Sicily is a mess, a filthy, chaotic, mess. The Swiss-cheese streets are riddled with potholes and lined by razor-thin sidewalks that are all but impassable. Packs of stray dogs roam the squalid streets, hoping to catch a cast-off from many of the city's malodorous fish merchants. Hundreds of car horns sound from all corners of the city, the city itself is screaming. Merchants sing and and yell "Eh Bella!" loud enough to be heard over the cacophony of car horns, sirens, their fellow vendors. Sicily is over all, a mess.
And I love it.
The Arabs specifically designed the streets to be chaotic and quasi unnavigable, winding and twisting and ending unexpectedly. Even their temples are a miss-match of different architectural styles, an impressive combination of Byzantine, Gothic, and Arab styles that somehow manage to cohere and create a magnificently exotic image.Their astonishingly detailed mosaics twist and twirl into confounding knots that spiral across the ceilings and floors of every archaic temple.

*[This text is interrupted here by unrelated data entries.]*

Lemma submit_ok q w h op l d id q' :
  io_ok q w h → push op l d q = (Some id, q') →
  Z.of_nat (length (submitted h)) + 2 < 2 ^ 64 → io_ok q' w (h ++ [ESubmit id op l d]).
Proof.
  intros Hio. unfold push. destruct (position _ _) as [i|] eqn:Hp; [|done].
  apply position_Some_1 in Hp as ([r0|] & Hi & Hf); [done|]. intros [= <- <-] Hlt.
  destruct (fresh_id q w h Hio) as (Hfs & Hfr & Hfd & Hfe). destruct Hio as [Hn Hids Hinj Hen Hw Hns Hnr Hri Hnd Hdel].
  assert (Hnext : Z.max (wrapping_add 64 (next_id q) 1) 1 = next_id q + 1).
  { unfold wrapping_add, wrap. rewrite Z.mod_small by lia. lia. }
  rewrite Hnext. split; rewrite ?submitted_app, ?ran_app, ?delivered_app, ?app_nil_r; cbn [next_id entries].
  - rewrite length_app, Hn. simpl. lia.
  - intros id x [Hin|[= -> ->]%list_elem_of_singleton]%elem_of_app; [|lia].
    destruct (Hids _ _ Hin). lia.
  - intros j k a b Ha Hb Hab. apply list_lookup_insert_Some in Ha as [(<- & [= <-] & _)|[? Ha]],
      Hb as [(<- & [= <-] & _)|[? Hb]]; [done| | |by eapply Hinj].
    + by destruct (Hfe _ _ Hb).
    + by destruct (Hfe _ _ Ha).
  - intros j r [(<- & [= <-] & _)|[? Hj]]%list_lookup_insert_Some.
    + exists d. rewrite submitted_app, ran_app, delivered_app, !app_nil_r. simpl.
      split_and!; [apply elem_of_app; right; by apply list_elem_of_singleton|done|done|done].
    + apply entry_ok_app; [by apply Hen|apply not_elem_of_nil..].
  - assert (Hne : ∀ x, entries q !! slot x = Some (Some (request x)) →
      <[i:=Some (pending (next_id q) op l d)]> (entries q) !! slot x = Some (Some (request x))).
    { intros x Hx. rewrite list_lookup_insert_ne; [done|]. intros ->. congruence. }
    destruct w; simpl in *; [done|..]; (destruct Hw as [Hw1 Hw2]; split; [by apply Hne|done]).
  - rewrite fmap_app. apply NoDup_app. split_and!; [done| |apply NoDup_singleton].
    intros x Hx ->%list_elem_of_singleton. done.
  - done.
  - intros id x Hin. destruct (Hri id x Hin) as [y Hy]. exists y. apply elem_of_app. by left.
  - done.
  - intros. apply delivery_ok_app. by apply Hdel.
Qed.

Lemma take_ok q h w q' : io_ok q Idle h → take_pending q = (Some w, q') → io_ok q' (Taken w) h.
Proof.
  intros Hio. unfold take_pending. destruct (position _ _) as [i|] eqn:Hp; [|done].
  apply position_Some_1 in Hp as ([r|] & Hi & Hst); [|done]. rewrite Hi. intros [= <- <-].
  apply bool_decide_eq_true_1 in Hst.
  pose proof (λ j r, in_progress_worker q Idle h j r Hio) as Hidle.
  destruct Hio as [Hn Hids Hinj Hen Hw Hns Hnr Hri Hnd Hdel].
  split; cbn [next_id entries]; try done.
  - intros j k a b Ha Hb Hab. apply list_lookup_insert_Some in Ha as [(<- & [= <-] & _)|[? Ha]],
      Hb as [(<- & [= <-] & _)|[? Hb]]; [done|..]; by eapply Hinj.
  - intros j x [(<- & [= <-] & _)|[? Hj]]%list_lookup_insert_Some.
    + destruct (Hen i r Hi) as (d0 & Hs & Hd & H). rewrite Hst in H. destruct H as [Hdat Hr].
      exists d0. simpl. split_and!; [done..|]. left. done.
    + eapply entry_ok_worker; [by apply Hen|]. intros E. by apply (Hidle j x).
  - simpl. split; [|done]. apply list_lookup_insert_eq. by eapply lookup_lt_Some.
Qed.

Lemma run_ok q h w r d : io_ok q (Taken w) h →
  io_ok q (Performed w r d)
    (h ++ [ERun (rid (request w)) (operation (request w)) (lba (request w)) (rdata (request w)) r d]).
Proof.
  intros Hio. pose proof (λ j r, in_progress_worker q (Taken w) h j r Hio) as Hprog.
  destruct Hio as [Hn Hids Hinj Hen [Hw Hws] Hns Hnr Hri Hnd Hdel].
  destruct (Hen _ _ Hw) as (d0 & Hs & Hd & H). rewrite Hws in H. destruct H as (<- & [[_ Hnot]|(?&?&?&_)]); [|done].
  split; rewrite ?submitted_app, ?ran_app, ?delivered_app, ?app_nil_r; try done.
  - intros j x Hj. destruct (decide (j = slot w)) as [->|Hne].
    + assert (x = request w) as -> by congruence. exists (rdata (request w)).
      rewrite submitted_app, ran_app, delivered_app, !app_nil_r, Hws.
      split_and!; [done..|]. right. exists r, d. split; [by destruct w|].
      apply elem_of_app. right. by apply list_elem_of_singleton.
    + apply entry_ok_app; [|simpl|apply not_elem_of_nil].
      * eapply entry_ok_worker; [by apply Hen|]. intros E. specialize (Hprog j x Hj E). simpl in Hprog. by subst w.
      * intros E%list_elem_of_singleton. destruct Hne. by eapply Hinj.
  - rewrite fmap_app. apply NoDup_app. split_and!; [done| |apply NoDup_singleton].
    intros x Hx ->%list_elem_of_singleton. done.
  - intros id x [Hin|[= -> ->]%list_elem_of_singleton]%elem_of_app; [by apply (Hri id x)|eauto].
  - intros. apply delivery_ok_app. by apply Hdel.
Qed.

Lemma finish_ok q h w r d : io_ok q (Performed w r d) h →
  io_ok (finish (slot w) (rid (request w)) r d q) Idle h.
Proof.
  intros Hio. pose proof (λ j r', in_progress_worker q (Performed w r d) h j r' Hio) as Hprog.
  destruct Hio as [Hn Hids Hinj Hen [Hw Hws] Hns Hnr Hri Hnd Hdel].
  unfold finish. rewrite Hw, Z.eqb_refl, bool_decide_eq_true_2 by done. cbn [andb].
  split; cbn [next_id entries]; try done.
  - intros j k a b Ha Hb Hab. apply list_lookup_insert_Some in Ha as [(<- & [= <-] & _)|[? Ha]],
      Hb as [(<- & [= <-] & _)|[? Hb]]; [done|..]; by eapply Hinj.
  - intros j x [(<- & [= <-] & _)|[? Hj]]%list_lookup_insert_Some.
    + destruct (Hen _ _ Hw) as (d0 & Hs & Hd & H). rewrite Hws in H.
      destruct H as (_ & [[? _]|(res & d' & [= _ <- <-] & Hin)]); [done|].
      exists d0. simpl. done.
    + eapply entry_ok_worker; [by apply Hen|]. intros E. specialize (Hprog j x Hj E). simpl in Hprog. by subst w.
Qed.

(** What [take_result] hands over, and from which slot. *)
Lemma take_result_Some id o q r o' q' : take_result id o q = (Some r, o', q') → r ≠ Panic →
  ∃ i x, entries q !! i = Some (Some x) ∧ rid x = id ∧ rstate x = Complete ∧ r = result x ∧
    o' = (if is_ok r then (λ _, rdata x) <$> o else o) ∧
    q' = mkQueue (<[i := None]> (entries q)) (next_id q).
Proof.
  unfold take_result. destruct (position _ _) as [i|] eqn:Hp; [|done].
  apply position_Some_1 in Hp as ([x|] & Hi & Hx); [|done]. rewrite Hi. simpl in Hx.
  apply andb_true_iff in Hx as [<-%Z.eqb_eq Hst%bool_decide_eq_true_1].
  unfold deliver. destruct (is_ok (result x)) eqn:Hok.
  - destruct o as [out|].
    + destruct (Nat.eqb _ _); intros [= <- <- <-] ?; [|done]. exists i, x. rewrite Hok. done.
    + intros [= <- <- <-] _. exists i, x. rewrite Hok. done.
  - intros [= <- <- <-] _. exists i, x. rewrite Hok. done.
Qed.

Lemma deliver_ok q w h id o r o' q' : io_ok q w h →
  take_result id o q = (Some r, o', q') → r ≠ Panic → io_ok q' w (h ++ [EDeliver id r o o']).
Proof.
  intros Hio Htr Hnp. destruct (take_result_Some _ _ _ _ _ _ Htr Hnp) as (i & x & Hi & <- & Hst & -> & -> & ->).
  destruct Hio as [Hn Hids Hinj Hen Hw Hns Hnr Hri Hnd Hdel].
  destruct (Hen i x Hi) as (d0 & Hs & Hd & Hran). rewrite Hst in Hran.
  split; cbn [next_id entries]; rewrite ?submitted_app, ?ran_app, ?delivered_app, ?app_nil_r; try done.
  - intros j k a b Ha Hb. apply list_lookup_insert_Some in Ha as [(_ & ? & _)|[? Ha]]; [done|].
    apply list_lookup_insert_Some in Hb as [(_ & ? & _)|[? Hb]]; [done|]. by apply Hinj.
  - intros j y Hj. apply list_lookup_insert_Some in Hj as [(_ & ? & _)|[Hne Hj]]; [done|].
    apply entry_ok_app; [by apply Hen|apply not_elem_of_nil|].
    intros E%list_elem_of_singleton. apply Hne. by eapply Hinj.
  - assert (Hkeep : ∀ y, entries q !! slot y = Some (Some (request y)) → rstate (request y) = InProgress →
      <[i:=None]> (entries q) !! slot y = Some (Some (request y))).
    { intros y Hy Hp. rewrite list_lookup_insert_ne; [done|]. intros ->. congruence. }
    destruct w; simpl in *; [done|..]; (destruct Hw as [Hw1 Hw2]; split; [by apply Hkeep|done]).
  - rewrite fmap_app. apply NoDup_app. split_and!; [done| |apply NoDup_singleton].
    intros y Hy ->%list_elem_of_singleton. done.
  - intros id r o1 o1' [Hin|[= -> -> -> ->]%list_elem_of_singleton]%elem_of_app;
      [apply delivery_ok_app; by apply Hdel|].
    apply delivery_ok_app. by exists (operation x), (lba x), d0, (rdata x).
Qed.

Section exactly_once.
Context {D : Type} `{BlockDevice D}.

Lemma step_ok (s s' : Sys D) ev h : io_ok (queue s) (worker s) h → step s ev s' →
  Z.of_nat (length (submitted (h ++ ev))) + 1 < 2 ^ 64 → io_ok (queue s') (worker s') (h ++ ev).
Proof.
  intros Hio Hs Hlt. destruct Hs; simpl in *; rewrite ?app_nil_r.
  - eapply submit_ok; [done..|]. rewrite submitted_app, length_app in Hlt. simpl in Hlt. lia.
  - unfold push in *. destruct (position _ _); simplify_eq. done.
  - by eapply take_ok.
  - by apply run_ok.
  - by apply finish_ok.
  - destruct Hio as [Hn Hids Hinj Hen Hw Hns Hnr Hri Hnd Hdel].
    split; rewrite ?submitted_app, ?ran_app, ?delivered_app, ?app_nil_r; try done.
    + intros. apply entry_ok_app; [by apply Hen|apply not_elem_of_nil..].
    + intros. apply delivery_ok_app. by apply Hdel.
  - by eapply deliver_ok.
  - done.
Qed.

Lemma exec_io_ok (k0 : option D) s h : exec k0 s h →
  Z.of_nat (length (submitted h)) + 1 < 2 ^ 64 → io_ok (queue s) (worker s) h.
Proof.
  induction 1 as [|s h ev s' _ IH Hs]; intros Hlt; [apply io_ok_new|].
  eapply step_ok; [apply IH|done|done]. rewrite submitted_app, length_app in Hlt. lia.
Qed.
End exactly_once.

(** C34: the block I/O queue performs each request exactly once and delivers its
    own result.  Along every interleaving of submitting, polling and
    direct-access clients with the worker (with fewer than 2^64 - 1
    submissions, so that ids do not repeat): request ids are distinct; no
    request is performed twice or delivered twice; a delivered reply belongs to
    a submitted request, carries the result of its run and, for a successful
    read into a buffer, the data of that run; and replaying the disk
    operations in the order they ran reproduces every result and the disk. *)
Theorem block_io_exactly_once {D} `{BlockDevice D} (k0 : option D) (s : Sys D) h :
  exec k0 s h → Z.of_nat (length (submitted h)) + 1 < 2 ^ 64 →
  NoDup (submitted h).*1 ∧ NoDup (ran h).*1 ∧ NoDup (delivered h).*1 ∧
  (∀ id r o o', (id, (r, o, o')) ∈ delivered h → delivery_ok h id r o o') ∧
  replay h k0 = Some (disk s).
Proof.
  intros He Hlt. destruct (exec_io_ok k0 s h He Hlt).
  split_and!; [done..|]. by apply exec_replay.
Qed.

(** the device loop used by the tests and the worker's loop on the primary
    disk agree: serving one request through [process_one_primary] is serving
    it through [drive_one]. *)
Theorem process_one_is_drive_one {D} `{BlockDevice D} (q : Queue) (dev : D) :
  process_one_primary q (Some dev) =
    let '(b, q', dev') := drive_one q dev in (b, q', Some dev').
Proof.
  unfold process_one_primary, drive_one. destruct (take_pending q) as [[w|] q1]; [|done].
  unfold run_request, perform, direct_primary.
  destruct (operation (request w)); [destruct (read_sector _ _ _) as [[??]?]
    |destruct (write_sector _ _ _)|destruct (flush _)]; done.
Qed.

Even their food is messy. Ever eaten a spleen and ricotta sandwich?  The experience is one part eating the sandwich and two parts trying to keep the spleen and shredded cheese contained within the confines of their bread..as if desperate for escape. There's not much to be said for the neatness of fried rice-balls either; I usually ended up with a hand full of rice with the actual breading now coating the front of my shirt. And no, you don't get a napkin with that. Then there are the fried potato fritters (Sicilians like their fried food). A greasy, crumbly, delicious mess that's more than worth the eminent grease stains on your jeans. Finally, the cannoli. It really requires a certain amount of skill to eat the delicate (and of course, fried) shell filled with sweetened ricotta cheese and topped with a candied orange peel. The idea is to get as little of the ricotta on your shoes as possible, a feat at which I was ill-adept. Like its food, Sicily is kind of a mess.
There's still the mafia. No existing waste-removal service. Very minimally regulated traffic (crossing the street is completely terrifying). And upon asking for a bus schedule, I recieved the response (Eh, bella, this is Sicily, okay? We dont have schedules...if you're lucky we'll be there at all!"
So thats Sicily for you. Dirty, chaotic, un-scheduled Sicily. And I love it. Cannolis and all.